Mr. MG was scheduled to give the training session with his boss the next morning, so I was on my own. I had no problem with this, as New Orleans was near and dear to my heart, and I felt completely at home there. (During a witchboard session one Samhain, I found out why. A soul came through who was my sugar daddy there after the Civil War. He was a retired general who lived on a plantation outside of the city, but he bought me a townhouse in the French Quarter, where I lived with our four children. I was a fancy quadroon free woman, never a slave, and had quite a nice life--seems being a quadroon "kept woman" carried more cache than shame back then.)

Anyway, I had all my plans set for the day; I went to a pastry shop for breakfast and waited for the 1850 House to open. I was really interested in seeing what a townhouse looked like in the mid-19th century (gee I wonder why). As soon as it opened at 9:30 I went into the historical society gift shop nextdoor to the house and bought a ticket. It was a self-guided tour. I took my little brochure explaining the different rooms and went out through a side door into a narrow alley. To my right was the gated archway out to Jackson Square--the old entrance to the home--and to my left was a doorway into the house proper. I was the first visitor of the day.

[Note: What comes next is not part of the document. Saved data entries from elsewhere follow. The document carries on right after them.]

(** Reading [1 <= n <= 56] bits returns the next [n] bits of the stream, or
    [UINT64_MAX] and no movement when fewer are left. *)
Lemma breader_read_bits_spec br n :
  br_wf br -> 1 <= n <= 56 ->
  exists br',
    breader_read_bits n br =
      (Ok (if tot_bit_cnt br + n <=? mem_bits br
           then ctf_bits (br_bo br) (br_mem br) (tot_bit_cnt br) (Z.to_nat n) else UINT64_MAX),
       br') /\
    at_pos br br' (if tot_bit_cnt br + n <=? mem_bits br then tot_bit_cnt br + n
                   else tot_bit_cnt br).
Proof.
  intros Hwf Hn. unfold breader_read_bits.
  rewrite (st_bind_ok (c_assert _) _ br tt br) by (apply c_assert_true, Z.leb_le; unfold MAX_READ_BITS; lia).
  rewrite (st_bind_ok st_get _ br br br) by done.
  (* the reader after the conditional refill *)
  assert (Hrf : exists br1 len,
    (if lookahead_bit_cnt br <? n then breader_refill else mret n) br = (Ok len, br1) /\
    at_pos br br1 (tot_bit_cnt br) /\
    (n <= len <-> tot_bit_cnt br + n <= mem_bits br) /\ (n <= len -> n <= lookahead_bit_cnt br1)).
  { destruct (Z.ltb_spec (lookahead_bit_cnt br) n).
    - destruct (refill_of_spec br Hwf) as (br1 & Hrun & Hat & Hlo & _).
      exists br1, (lookahead_bit_cnt br1).
      assert (Hr : breader_refill br = (Ok (lookahead_bit_cnt br1), br1)).
      { unfold breader_refill. rewrite (st_bind_ok st_get _ br br br) by done.
        by destruct (br_bo br). }
      split; [done|]. split; [done|]. split; [|done].
      destruct Hat as (Hwf1 & Hss & Ht). pose proof (same_stream_bits _ _ Hss).
      destruct Hwf1. unfold mem_bits in *. lia.
    - exists br, n. split; [done|]. split; [done|]. split; [|done].
      destruct Hwf. unfold mem_bits in *. lia. }
  destruct Hrf as (br1 & len & Hrun & Hat & Hiff & Hle).
  rewrite (st_bind_ok _ _ _ _ _ Hrun).
  destruct (Z.ltb_spec len n), (Z.leb_spec (tot_bit_cnt br + n) (mem_bits br)); try lia.
  { exists br1. done. }
  pose proof Hat as (Hwf1 & [Hbo Hmem] & Ht).
  pose proof (peek_of_spec br1 n Hwf1 ltac:(lia)) as Hpeek.
  destruct (consume_of_spec br1 n Hwf1 ltac:(lia)) as (br2 & Hcons & Hat2 & _).
  exists br2. split; [|rewrite <- Ht; exact (at_pos_trans _ _ _ _ _ Hat Hat2)].
  rewrite <- Hbo, <- Hmem, <- Ht.
  unfold breader_peek, breader_consume, mbind, st_bind, st_get, c_assert. cbn.
  destruct (Z.leb_spec n (lookahead_bit_cnt br1)); [|lia].
  destruct (br_bo br1) eqn:Ebo; cbn in Hpeek, Hcons; rewrite Hpeek;
    (destruct (Z.leb_spec n (lookahead_bit_cnt br1)); [|lia]); rewrite Ebo, Hcons; done.
Qed.
(** A new muxer over generators that drain, drains to a merge. *)
Lemma fresh_muxer_drains oom slots in_evs0 (gs : list G) (ess : list (list E)) n m :
  length in_evs0 = length gs -> (forall sl, slots = Some sl -> length sl = length gs) ->
  actf_muxer_init oom slots in_evs0 gs n = Some m -> Forall2 drains gs ess ->
  exists out, @drains _ _ mux_gen m out /\ merge tstamp ess out.
Proof.
  intros Hin Hsl Hinit Hd.
  destruct (init_shape _ _ _ _ _ _ Hin Hsl Hinit) as (Hsh & Hcap & Hst & Hpe & Hq & <-).
  apply (live_drains tstamp _ _ drains_yield_step), (fresh_live _ _ _ drains_yield_step); try done. by apply drains_all_yield.
Qed.

(** A seek that succeeds on every generator starts the muxer over, whatever its state. *)
Lemma muxer_restarts m t ess :
  length (in_evs m) = gens_len m -> pq_wf (pq m) -> cap (pq m) = gens_len m -> (0 < evs_cap m)%nat ->
  Forall2 (fun g es => seeks g t es) (gens m) ess ->
  exists out, @seeks _ _ mux_gen m t out /\ merge tstamp ess out.
Proof.
  intros Hin Hwf Hc Hcap Hs. destruct (seek_all_run t [] (gens m) ess m eq_refl Hs) as (gs' & Hrun & Hd).
  assert (Hl : length gs' = length (gens m)).
  { apply Forall2_length in Hd. apply Forall2_length in Hs. congruence. }
  destruct (live_drains tstamp _ _ drains_yield_step (muxer_reset (set_gens ([] ++ gs') m)) ess) as (out & Ho & Hm).
  { apply (reset_live _ _ _ drains_yield_step); unfold gens_len in *; cbn in *; try done; try lia. by apply drains_all_yield. }
  exists out. split; [|done]. eexists. split; [|exact Ho]. simpl.
  unfold actf_muxer_seek_ns_from_origin. rewrite (st_bind_ok st_get _ m m m) by done.
  by rewrite (st_bind_ok _ _ _ _ _ Hrun).
Qed.

(** A new muxer over generators that can be sought, sought. *)
Lemma fresh_muxer_seeks oom slots in_evs0 (gs : list G) (ess : list (list E)) n m t :
  length in_evs0 = length gs -> (forall sl, slots = Some sl -> length sl = length gs) ->
  actf_muxer_init oom slots in_evs0 gs n = Some m -> Forall2 (fun g es => seeks g t es) gs ess ->
  exists out, @seeks _ _ mux_gen m t out /\ merge tstamp ess out.
Proof.
  intros Hin Hsl Hinit Hs. destruct (init_shape _ _ _ _ _ _ Hin Hsl Hinit) as ([] & Hcap & _ & _ & _ & Hg).
  rewrite <- Hg in Hs. by apply muxer_restarts.
Qed.

(** The first array of a new muxer over generators that yield [ess]; they can still be sought
    then, and the muxer with them. *)
Lemma fresh_muxer_reseeks D idle oom slots in_evs0 (gs : list G) (ess : list (list E)) n m :
  yields_step D idle ->
  length in_evs0 = length gs -> (forall sl, slots = Some sl -> length sl = length gs) ->
  actf_muxer_init oom slots in_evs0 gs n = Some m -> all_yield D gs ess ->
  exists out m1 ess1, actf_muxer_mux tstamp m = (Ok out, m1) /\ msteps tstamp ess out ess1 /\ (out = [] -> Forall (fun es => es = []) ess) /\
    forall t (W : nat -> list E -> Prop), (forall i g, idle i g -> exists es, seeks g t es /\ W i es) ->
      exists ess2 out2, @seeks _ _ mux_gen m1 t out2 /\ merge tstamp ess2 out2 /\
        length ess2 = length gs /\ forall i es, ess2 !! i = Some es -> W i es.
Proof.
  intros Hstep Hin Hsl Hinit Hy.
  destruct (init_shape _ _ _ _ _ _ Hin Hsl Hinit) as (Hsh & Hcap & Hst & Hpe & Hq & Hg). rewrite <- Hg in Hy.
  pose proof (fresh_live tstamp _ _ Hstep m ess Hsh Hcap Hst Hpe Hq Hy) as Hlive.
  destruct (mux_step tstamp _ _ Hstep m ess Hlive) as (out & m1 & ess1 & Hrun & Hms & Hnil & _ & Hidle).
  exists out, m1, ess1. split_and!; [done..|]. intros t W Hseek.
  pose proof (mux_keeps tstamp (gens_len m) (evs_cap m) m (conj Hsh (conj eq_refl eq_refl))) as Hk. rewrite Hrun in Hk.
  destruct Hk as ([] & Hgl & Hec). cbn [snd] in *.
  destruct (list_choose (fun i g es => seeks g t es /\ W i es) (gens m1)) as (ess2 & Hl & Hess); [intros i g Hgi; by apply Hseek, Hidle|].
  destruct (muxer_restarts m1 t ess2) as (out2 & Ho & Hm); try done; [lia| |].
  { apply Forall2_same_length_lookup_2; [done|]. intros i g es Hgi Hes. by apply (Hess i g es). }
  exists ess2, out2. split_and!; [done..|unfold gens_len in Hgl; congruence|]. intros i es Hes.
  destruct (lookup_lt_is_Some_2 (gens m1) i) as [g Hgi]; [rewrite Hl; by eapply lookup_lt_Some|]. by apply (Hess i g es).
Qed.
End Contract.

(** C18: a muxer over generators that drain to [ess] is a generator that drains:
    its output is a k-way merge of [ess] by timestamp, whatever the buffer
    capacity and the sizes of the arrays the generators return; hence every
    event comes out exactly once, each generator's events keep their order, and
    the output is sorted by time when each generator's events are. *)
Theorem muxer_drains_merge {G E : Type} `{Generator G E} (tstamp : E -> Z)
    oom slots in_evs0 (gs : list G) (ess : list (list E)) n m :
  length in_evs0 = length gs -> (forall sl, slots = Some sl -> length sl = length gs) ->
  actf_muxer_init oom slots in_evs0 gs n = Some m ->
  Forall2 drains gs ess ->
  exists out, @drains _ _ (actf_muxer_to_generator tstamp) m out /\ merge tstamp ess out /\
    out ≡ₚ concat ess /\ (forall i es, ess !! i = Some es -> sublist es out) /\
    (Forall (time_sorted tstamp) ess -> time_sorted tstamp out).
Proof.
  intros Hin Hsl Hinit Hd.
  destruct (fresh_muxer_drains tstamp oom slots in_evs0 gs ess n m Hin Hsl Hinit Hd) as (out & Ho & Hm).
  exists out. split_and!; try done.
  - by apply merge_perm in Hm.
  - intros i es. by apply (merge_sublist tstamp).
  - intros Hs. by apply (merge_sorted tstamp ess).
Qed.
(* ===== verification/Pipeline.v ===== *)
(** The pipeline that [actf.c] builds: the generators of several data streams,
    a muxer over them and a time filter over the muxer.  The components meet
    only at the [Generator] interface, so the theorem is their contracts
    composed. *)
From Stdlib Require Import Sorting.Sorted.
From S2P Require Import Prelude Common PrioQueue Generator Muxer Filter.

(** [actf_muxer_init] and [actf_filter_init] of the command line tool. *)
Definition pipeline {G E : Type} oom slots in_evs0 (gs : list G) (n : nat)
    (r : actf_filter_time_range) : option (actf_filter (actf_muxer G E)) :=
  m ← actf_muxer_init oom slots in_evs0 gs n;
  Some (actf_filter_init m r).

(** The generator of the pipeline. *)
Definition pipeline_generator {G E : Type} `{Generator G E} (tstamp : E -> Z) :
    Generator (actf_filter (actf_muxer G E)) E :=
  @actf_filter_to_generator _ _ (actf_muxer_to_generator tstamp) tstamp.

(** Over generators whose events from the start of the range are sorted,
    the filtered muxer drains to the sorted list of exactly the events of all
    the streams inside the range. *)
Theorem pipeline_drains {G E : Type} `{Generator G E} (tstamp : E -> Z)
    oom slots in_evs0 (gs : list G) n r f (ess : list (list E)) :
  length in_evs0 = length gs -> (forall sl, slots = Some sl -> length sl = length gs) ->
  pipeline oom slots in_evs0 gs n r = Some f ->
  begin_has_date r && end_has_date r = true ->
  Forall2 (fun g es => seeks g (r_begin r) es) gs ess ->
  Forall (time_sorted tstamp) ess ->
  Forall (Forall (fun e => r_begin r <= tstamp e <= INT64_MAX)) ess ->
  exists out, @drains _ _ (pipeline_generator tstamp) f out /\ time_sorted tstamp out /\
    out ≡ₚ in_range tstamp r (concat ess).
Proof.
  intros Hin Hsl Hp Hdate Hs Hsort Hr. unfold pipeline in Hp.
  destruct (actf_muxer_init oom slots in_evs0 gs n) as [m|] eqn:Hinit; [|done]. injection Hp as <-.
  pose proof (fresh_muxer_seeks tstamp oom slots in_evs0 gs ess n m (r_begin r) Hin Hsl Hinit Hs) as Hsk.
  destruct Hsk as (out & Hsk & Hm). pose proof (merge_perm _ _ _ Hm) as Hperm.
  assert (Hout : Forall (fun e => r_begin r <= tstamp e <= INT64_MAX) out).
  { rewrite Hperm. by apply Forall_concat. }
  pose proof (merge_sorted tstamp ess out Hsort Hm) as Hso.
  exists (until_end tstamp r out). split_and!.
  - unfold pipeline_generator. eapply fresh_drains; [by apply dated_yes|done|done|done].
  - clear -Hso. unfold until_end. induction Hso as [|e es Hs IH Hge]; simpl; [constructor|].
    destruct (tstamp e <=? r_end r); [|done]. constructor; [done|].
    revert Hge. rewrite !Forall_forall. intros Hge x Hx. apply filter_In in Hx as [Hx _]. by apply Hge.
  - rewrite <- (in_range_until tstamp r out (r_begin r)) by (done || lia). unfold in_range.
    by apply filter_perm.
Qed.

Example pipeline_drains_witness :
  exists out, @drains _ _ (@pipeline_generator _ _ (array_generator fst) fst)
      (actf_filter_init two_muxer (mk_range 3 true 7 true)) out /\
    time_sorted fst out /\ out ≡ₚ [(4, 0%nat); (4, 1%nat); (7, 1%nat)].
Proof.
  apply (@pipeline_drains _ _ (array_generator fst) fst false (Some [mk_node 0 0; mk_node 0 0]) [[]; []]
    two_streams 2 (mk_range 3 true 7 true) _ [[(4, 0%nat); (9, 0%nat)]; [(4, 1%nat); (7, 1%nat)]]).
  - done.
  - by intros sl [= <-].
  - reflexivity.
  - done.
  - constructor; [|constructor; [|constructor]]; (eexists; split; [reflexivity|]).
    + apply (array_drains (mk_array_gen _ [[(4, 0%nat)]; [(9, 0%nat)]])); by repeat constructor.
    + apply (array_drains (mk_array_gen _ [[(4, 1%nat); (7, 1%nat)]])); by repeat constructor.
  - repeat constructor; simpl; lia.
  - unfold INT64_MAX. repeat constructor; simpl; lia.
Defined.
(** What a lookup finds is the value of a slot. *)
Lemma map_find_slot {K V} (hash : K -> Z) cmp (m : umap K V) key v :
  map_find hash cmp m key = Ok (Some v) -> exists e, Some e ∈ slots m /\ e_val e = v.
Proof.
  unfold map_find. set (i := Z.land _ _). clearbody i. revert i. generalize (Z.to_nat (m_cap m)) as fuel.
  intros fuel i. generalize i at 1. intros i0. revert i. induction fuel as [|fuel IH]; intros i; cbn; [done|].
  destruct (slot (slots m) i) as [[e|]|] eqn:E; [|done|done].
  destruct (cmp (e_key e) key =? 0).
  - intros [= <-]. exists e. split; [|done]. unfold slot in E. case_match; [done|]. by apply list_elem_of_lookup_2 in E.
  - case_match; [done|]. apply IH.
Qed.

The door opened onto a small marble foyer with a spiral staircase in the center. The rooms we'd nowadays have on our main floor (sitting room, a master bedroom perhaps) were one story up. As I went up the staircase, I got a tingly feeling, like my adrenaline was pumping. I ignored it, as I usually got that feeling when I was in a museum--I read later that it was most likely because of the entities, energy, and memories attached to old items. I kept going up the stairs and entered the hallway on the second floor.

The hallway was narrow, with really high ceilings. Everything was painted white. The wall to my left was solid; there was a doorway with a rope across it directly to my right. It was a bedroom. There might have been another room past that. And there was a room at the end of the hall that seemed to be a sitting room.

I was supposed to peek into the rooms, read about them in the brochure, and then continue up to the third floor. But I couldn't, because right there at the top of the stairs, I froze. I couldn't go any farther. I felt suffocated, like my head had been wrapped in batting. I felt claustrophobic and started to panic. The hallway felt crowded, but nobody was there. Walking forward was like slogging through knee-deep tapioca, but I didn't want to go forward. I was ready to run back down the stairs, throw the brochure at the desk attendant, and say "Forget it!" and not even ask for my $2 back. I didn't know why I was freaking out; all I knew was that I wanted these feelings to stop.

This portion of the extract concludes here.